## Records supplied
····················
(* ===== verification/Riscv.v ===== *)
(** * Constants and address arithmetic

    kernel/param.h, kernel/memlayout.h and the Sv39 macros of kernel/riscv.h.
    The macros keep the C bit operations; the lemmas give the arithmetic the
    page-table proofs use. *)
From S2P Require Import Prelude.

(** ** kernel/param.h *)
Definition NPROC : Z := 64.
Definition NCPU : Z := 8.
Definition NOFILE : Z := 16.
Definition NFILE : Z := 100.
Definition NINODE : Z := 50.
Definition NDEV : Z := 10.
Definition ROOTDEV : Z := 1.
Definition MAXARG : Z := 32.
Definition MAXOPBLOCKS : Z := 10.
Definition LOGSIZE : Z := MAXOPBLOCKS * 3.
Definition NBUF : Z := MAXOPBLOCKS * 3.
Definition FSSIZE : Z := 2000.
Definition MAXPATH : Z := 128.

(** ** kernel/riscv.h: pages and page-table entries *)
Definition PGSIZE : Z := 4096.
Definition PGSHIFT : Z := 12.
Definition PGROUNDUP (sz : Z) : Z := Z.land (u64 (sz + PGSIZE - 1)) (u64 (Z.lnot (PGSIZE - 1))).
Definition PGROUNDDOWN (a : Z) : Z := Z.land a (u64 (Z.lnot (PGSIZE - 1))).

Definition PTE_V : Z := Z.shiftl 1 0.
Definition PTE_R : Z := Z.shiftl 1 1.
Definition PTE_W : Z := Z.shiftl 1 2.
Definition PTE_X : Z := Z.shiftl 1 3.
Definition PTE_U : Z := Z.shiftl 1 4.

Definition PA2PTE (pa : Z) : Z := u64 (Z.shiftl (Z.shiftr pa 12) 10).
Definition PTE2PA (pte : Z) : Z := u64 (Z.shiftl (Z.shiftr pte 10) 12).
Definition PTE_FLAGS (pte : Z) : Z := Z.land pte 0x3FF.

Definition PXMASK : Z := 0x1FF.
Definition PXSHIFT (level : Z) : Z := PGSHIFT + 9 * level.
Definition PX (level va : Z) : Z := Z.land (Z.shiftr va (PXSHIFT level)) PXMASK.
Definition MAXVA : Z := Z.shiftl 1 (9 + 9 + 9 + 12 - 1).

Definition SATP_SV39 : Z := Z.shiftl 8 60.
Definition MAKE_SATP (pagetable : Z) : Z := Z.lor SATP_SV39 (Z.shiftr pagetable 12).

(** ** kernel/memlayout.h *)
Definition UART0 : Z := 0x10000000.
Definition UART0_IRQ : Z := 10.
Definition VIRTIO0 : Z := 0x10001000.
Definition VIRTIO0_IRQ : Z := 1.
Definition CLINT : Z := 0x2000000.
Definition PLIC : Z := 0x0c000000.
Definition KERNBASE : Z := 0x80000000.
Definition PHYSTOP : Z := KERNBASE + 128 * 1024 * 1024.
Definition TRAMPOLINE : Z := MAXVA - PGSIZE.
Definition KSTACK (p : Z) : Z := TRAMPOLINE - (p + 1) * 2 * PGSIZE.
Definition TRAPFRAME : Z := TRAMPOLINE - PGSIZE.

(** ** Arithmetic readings of the macros *)

Lemma land_page_mask x : 0 <= x < 2 ^ 64 -> Z.land x (u64 (Z.lnot (PGSIZE - 1))) = x - x mod PGSIZE.
Proof.
  intros Hx. replace (x - x mod PGSIZE) with (Z.ldiff x (Z.ones 12)).
  2:{ rewrite Z.ldiff_ones_r by lia. rewrite Z.shiftr_div_pow2, Z.shiftl_mul_pow2 by lia.
      unfold PGSIZE. pose proof (Z.div_mod x 4096). change (2 ^ 12) with 4096. lia. }
  change (u64 (Z.lnot (PGSIZE - 1))) with (Z.land (Z.lnot (Z.ones 12)) (Z.ones 64)).
  apply Z.bits_inj'. intros i Hi.
  rewrite Z.land_spec, Z.land_spec, Z.ldiff_spec, Z.lnot_spec by done.
  destruct (Z.lt_ge_cases i 64).
  - rewrite (Z.ones_spec_low 64) by lia. by rewrite andb_true_r.
  - by rewrite (testbit_high x 64) by lia.
Qed.

Lemma PGROUNDDOWN_eq a : 0 <= a < 2 ^ 64 -> PGROUNDDOWN a = a - a mod PGSIZE.
Proof. apply land_page_mask. Qed.

Lemma PGROUNDUP_eq a :
  0 <= a -> a + PGSIZE - 1 < 2 ^ 64 -> PGROUNDUP a = (a + PGSIZE - 1) / PGSIZE * PGSIZE.
Proof.
  intros H0 H1. unfold PGROUNDUP. rewrite u64_small by (unfold PGSIZE in *; lia).
  rewrite land_page_mask by (unfold PGSIZE in *; lia).
  unfold PGSIZE in *. pose proof (Z.div_mod (a + 4096 - 1) 4096). lia.
Qed.

(** Facts in the form [lia] uses: rounding up stays within a page and is aligned. *)
Lemma PGROUNDUP_bounds a :
  0 <= a -> a + PGSIZE - 1 < 2 ^ 64 ->
  a <= PGROUNDUP a < a + PGSIZE /\ PGROUNDUP a mod PGSIZE = 0.
Proof.
  intros H0 H1. rewrite PGROUNDUP_eq by done. unfold PGSIZE in *.
  rewrite Z.mod_mul by lia. pose proof (Z.div_mod (a + 4096 - 1) 4096).
  pose proof (Z.mod_pos_bound (a + 4096 - 1) 4096). lia.
Qed.

Lemma PGROUNDDOWN_bounds a :
  0 <= a < 2 ^ 64 ->
  a - PGSIZE < PGROUNDDOWN a <= a /\ 0 <= PGROUNDDOWN a /\ PGROUNDDOWN a mod PGSIZE = 0.
Proof.
  intros H. rewrite PGROUNDDOWN_eq by done. unfold PGSIZE in *.
  pose proof (Z.mod_pos_bound a 4096 ltac:(lia)). pose proof (Z.div_mod a 4096 ltac:(lia)).
  assert (0 <= a / 4096) by (apply Z.div_pos; lia).
  replace (a - a mod 4096) with (a / 4096 * 4096) by lia. rewrite Z.mod_mul by lia. lia.
Qed.

Lemma PGROUNDUP_aligned a :
  0 <= a -> a + PGSIZE - 1 < 2 ^ 64 -> a mod PGSIZE = 0 -> PGROUNDUP a = a.
Proof.
  intros H0 H1 H2. pose proof (PGROUNDUP_bounds a H0 H1) as [Hb Hm]. unfold PGSIZE in *.
  pose proof (Z.div_mod a 4096 ltac:(lia)). pose proof (Z.div_mod (PGROUNDUP a) 4096 ltac:(lia)). lia.
Qed.

Lemma PGROUNDDOWN_aligned a : 0 <= a < 2 ^ 64 -> a mod PGSIZE = 0 -> PGROUNDDOWN a = a.
Proof. intros H0 H1. rewrite PGROUNDDOWN_eq by done. lia. Qed.

Lemma MAXVA_eq : MAXVA = 274877906944.
Proof. done. Qed.

Lemma TRAPFRAME_eq : TRAPFRAME = 274877898752.
Proof. done. Qed.

(** The addresses that the three indices of Sv39 tell apart; [MAXVA] is half of it. *)
Definition VASPAN : Z := 2 ^ 39.

Lemma VASPAN_eq : VASPAN = 549755813888.
Proof. done. Qed.

(** Arithmetic on virtual addresses. *)
Ltac va_lia := rewrite ?MAXVA_eq, ?VASPAN_eq, ?TRAPFRAME_eq in *; unfold PGSIZE in *; lia.

Lemma PX_range level va : 0 <= PX level va < 512.
Proof.
  unfold PX. change PXMASK with (Z.ones 9). rewrite Z.land_ones by lia.
  apply Z.mod_pos_bound. lia.
Qed.

Lemma PX_eq level va : 0 <= level -> PX level va = va / 2 ^ (12 + 9 * level) mod 512.
Proof.
  intros H. unfold PX. change PXMASK with (Z.ones 9). rewrite Z.land_ones by lia.
  unfold PXSHIFT, PGSHIFT. by rewrite Z.shiftr_div_pow2 by lia.
Qed.

(** Two Sv39 addresses with the same three indices share a page. *)
Lemma PX_inj va va' :
  0 <= va < 2 ^ 39 -> 0 <= va' < 2 ^ 39 ->
  PX 2 va = PX 2 va' -> PX 1 va = PX 1 va' -> PX 0 va = PX 0 va' ->
  va / PGSIZE = va' / PGSIZE.
Proof.
  intros Hva Hva'. rewrite !PX_eq by lia. unfold PGSIZE.
  change (12 + 9 * 2) with 30. change (12 + 9 * 1) with 21. change (12 + 9 * 0) with 12.
  replace (va / 2 ^ 30) with (va / 4096 / 512 / 512) by (rewrite !Z.div_div by lia; done).
  replace (va' / 2 ^ 30) with (va' / 4096 / 512 / 512) by (rewrite !Z.div_div by lia; done).
  replace (va / 2 ^ 21) with (va / 4096 / 512) by (rewrite !Z.div_div by lia; done).
  replace (va' / 2 ^ 21) with (va' / 4096 / 512) by (rewrite !Z.div_div by lia; done).
  change (2 ^ 12) with 4096.
  assert (0 <= va / 4096 < 2 ^ 27) by (split; [apply Z.div_pos; lia|apply Z.div_lt_upper_bound; lia]).
  assert (0 <= va' / 4096 < 2 ^ 27) by (split; [apply Z.div_pos; lia|apply Z.div_lt_upper_bound; lia]).
  generalize dependent (va / 4096). generalize dependent (va' / 4096). intros y Hy x Hx.
  intros H2 H1 H0. Z.div_mod_to_equations. lia.
Qed.

(** The indices only look at the page of an address. *)
Lemma PX_page level va :
  0 <= level -> PX level va = PX level (va / PGSIZE * PGSIZE).
Proof.
  intros H. rewrite !PX_eq by done. unfold PGSIZE. rewrite Z.pow_add_r by lia.
  change (2 ^ 12) with 4096. rewrite <- !Z.div_div by lia. by rewrite Z.div_mul by lia.
Qed.

Lemma lor_flags x fl : 0 <= fl < 2 ^ 10 -> Z.lor (x * 2 ^ 10) fl = x * 2 ^ 10 + fl.
Proof.
  intros H. symmetry. apply Z.add_nocarry_lor. apply Z.bits_inj'. intros i Hi.
  rewrite Z.land_spec, Z.testbit_0_l. destruct (Z.lt_ge_cases i 10).
  - by rewrite Z.mul_pow2_bits_low by lia.
  - by rewrite (testbit_high fl 10) by lia; rewrite andb_false_r.
Qed.

Lemma PA2PTE_eq pa : 0 <= pa < 2 ^ 56 -> PA2PTE pa = pa / PGSIZE * 2 ^ 10.
Proof.
  intros H. unfold PA2PTE. rewrite Z.shiftr_div_pow2, Z.shiftl_mul_pow2 by lia.
  change (2 ^ 12) with PGSIZE. apply u64_small. unfold PGSIZE.
  assert (0 <= pa / 4096 < 2 ^ 44) by (split; [apply Z.div_pos; lia|apply Z.div_lt_upper_bound; lia]).
  lia.
Qed.

(** A page-table entry made from a page address and flags, taken apart again. *)
Lemma PTE2PA_PA2PTE pa fl :
  0 <= pa < 2 ^ 56 -> pa mod PGSIZE = 0 -> 0 <= fl < 2 ^ 10 ->
  PTE2PA (Z.lor (PA2PTE pa) fl) = pa.
Proof.
  intros H Hal Hf. rewrite PA2PTE_eq, lor_flags by done. unfold PTE2PA.
  rewrite Z.shiftr_div_pow2, Z.shiftl_mul_pow2 by lia.
  rewrite Z.div_add_l, (Z.div_small fl) by lia. rewrite Z.add_0_r.
  unfold PGSIZE in *. pose proof (Z.div_mod pa 4096 ltac:(lia)).
  rewrite u64_small; lia.
Qed.

Lemma PTE_FLAGS_PA2PTE pa fl :
  0 <= pa < 2 ^ 56 -> 0 <= fl < 2 ^ 10 -> PTE_FLAGS (Z.lor (PA2PTE pa) fl) = fl.
Proof.
  intros H Hf. rewrite PA2PTE_eq, lor_flags by done. unfold PTE_FLAGS.
  change 0x3FF with (Z.ones 10). rewrite Z.land_ones by lia.
  rewrite Z.add_comm, Z.mod_add by lia. by apply Z.mod_small.
Qed.

Lemma pte_range pa fl :
  0 <= pa < 2 ^ 56 -> 0 <= fl < 2 ^ 10 -> 0 <= Z.lor (PA2PTE pa) fl < 2 ^ 64.
Proof.
  intros H Hf. rewrite PA2PTE_eq, lor_flags by done. unfold PGSIZE.
  assert (0 <= pa / 4096 < 2 ^ 44) by (split; [apply Z.div_pos; lia|apply Z.div_lt_upper_bound; lia]).
  lia.
Qed.

(** A flag bit of an entry is a flag bit of its low ten bits. *)
Lemma land_flag_PTE_FLAGS pte b : 0 <= b < 2 ^ 10 -> Z.land pte b = Z.land (PTE_FLAGS pte) b.
Proof.
  intros H. unfold PTE_FLAGS. rewrite <- Z.land_assoc. f_equal.
  change 0x3FF with (Z.ones 10). rewrite Z.land_comm, Z.land_ones by lia. by rewrite Z.mod_small by lia.
Qed.

#[export] Hint Resolve PX_range : xv6.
····················
## What you are asked to do
Each line between the start of the listing above and the line containing "Definition PTE2PA (pte", with both ends counted, is to be set down unchanged.

## Solution for this exercise
(* ===== verification/Riscv.v ===== *)
(** * Constants and address arithmetic

    kernel/param.h, kernel/memlayout.h and the Sv39 macros of kernel/riscv.h.
    The macros keep the C bit operations; the lemmas give the arithmetic the
    page-table proofs use. *)
From S2P Require Import Prelude.

(** ** kernel/param.h *)
Definition NPROC : Z := 64.
Definition NCPU : Z := 8.
Definition NOFILE : Z := 16.
Definition NFILE : Z := 100.
Definition NINODE : Z := 50.
Definition NDEV : Z := 10.
Definition ROOTDEV : Z := 1.
Definition MAXARG : Z := 32.
Definition MAXOPBLOCKS : Z := 10.
Definition LOGSIZE : Z := MAXOPBLOCKS * 3.
Definition NBUF : Z := MAXOPBLOCKS * 3.
Definition FSSIZE : Z := 2000.
Definition MAXPATH : Z := 128.

(** ** kernel/riscv.h: pages and page-table entries *)
Definition PGSIZE : Z := 4096.
Definition PGSHIFT : Z := 12.
Definition PGROUNDUP (sz : Z) : Z := Z.land (u64 (sz + PGSIZE - 1)) (u64 (Z.lnot (PGSIZE - 1))).
Definition PGROUNDDOWN (a : Z) : Z := Z.land a (u64 (Z.lnot (PGSIZE - 1))).

Definition PTE_V : Z := Z.shiftl 1 0.
Definition PTE_R : Z := Z.shiftl 1 1.
Definition PTE_W : Z := Z.shiftl 1 2.
Definition PTE_X : Z := Z.shiftl 1 3.
Definition PTE_U : Z := Z.shiftl 1 4.

Definition PA2PTE (pa : Z) : Z := u64 (Z.shiftl (Z.shiftr pa 12) 10).
Definition PTE2PA (pte : Z) : Z := u64 (Z.shiftl (Z.shiftr pte 10) 12).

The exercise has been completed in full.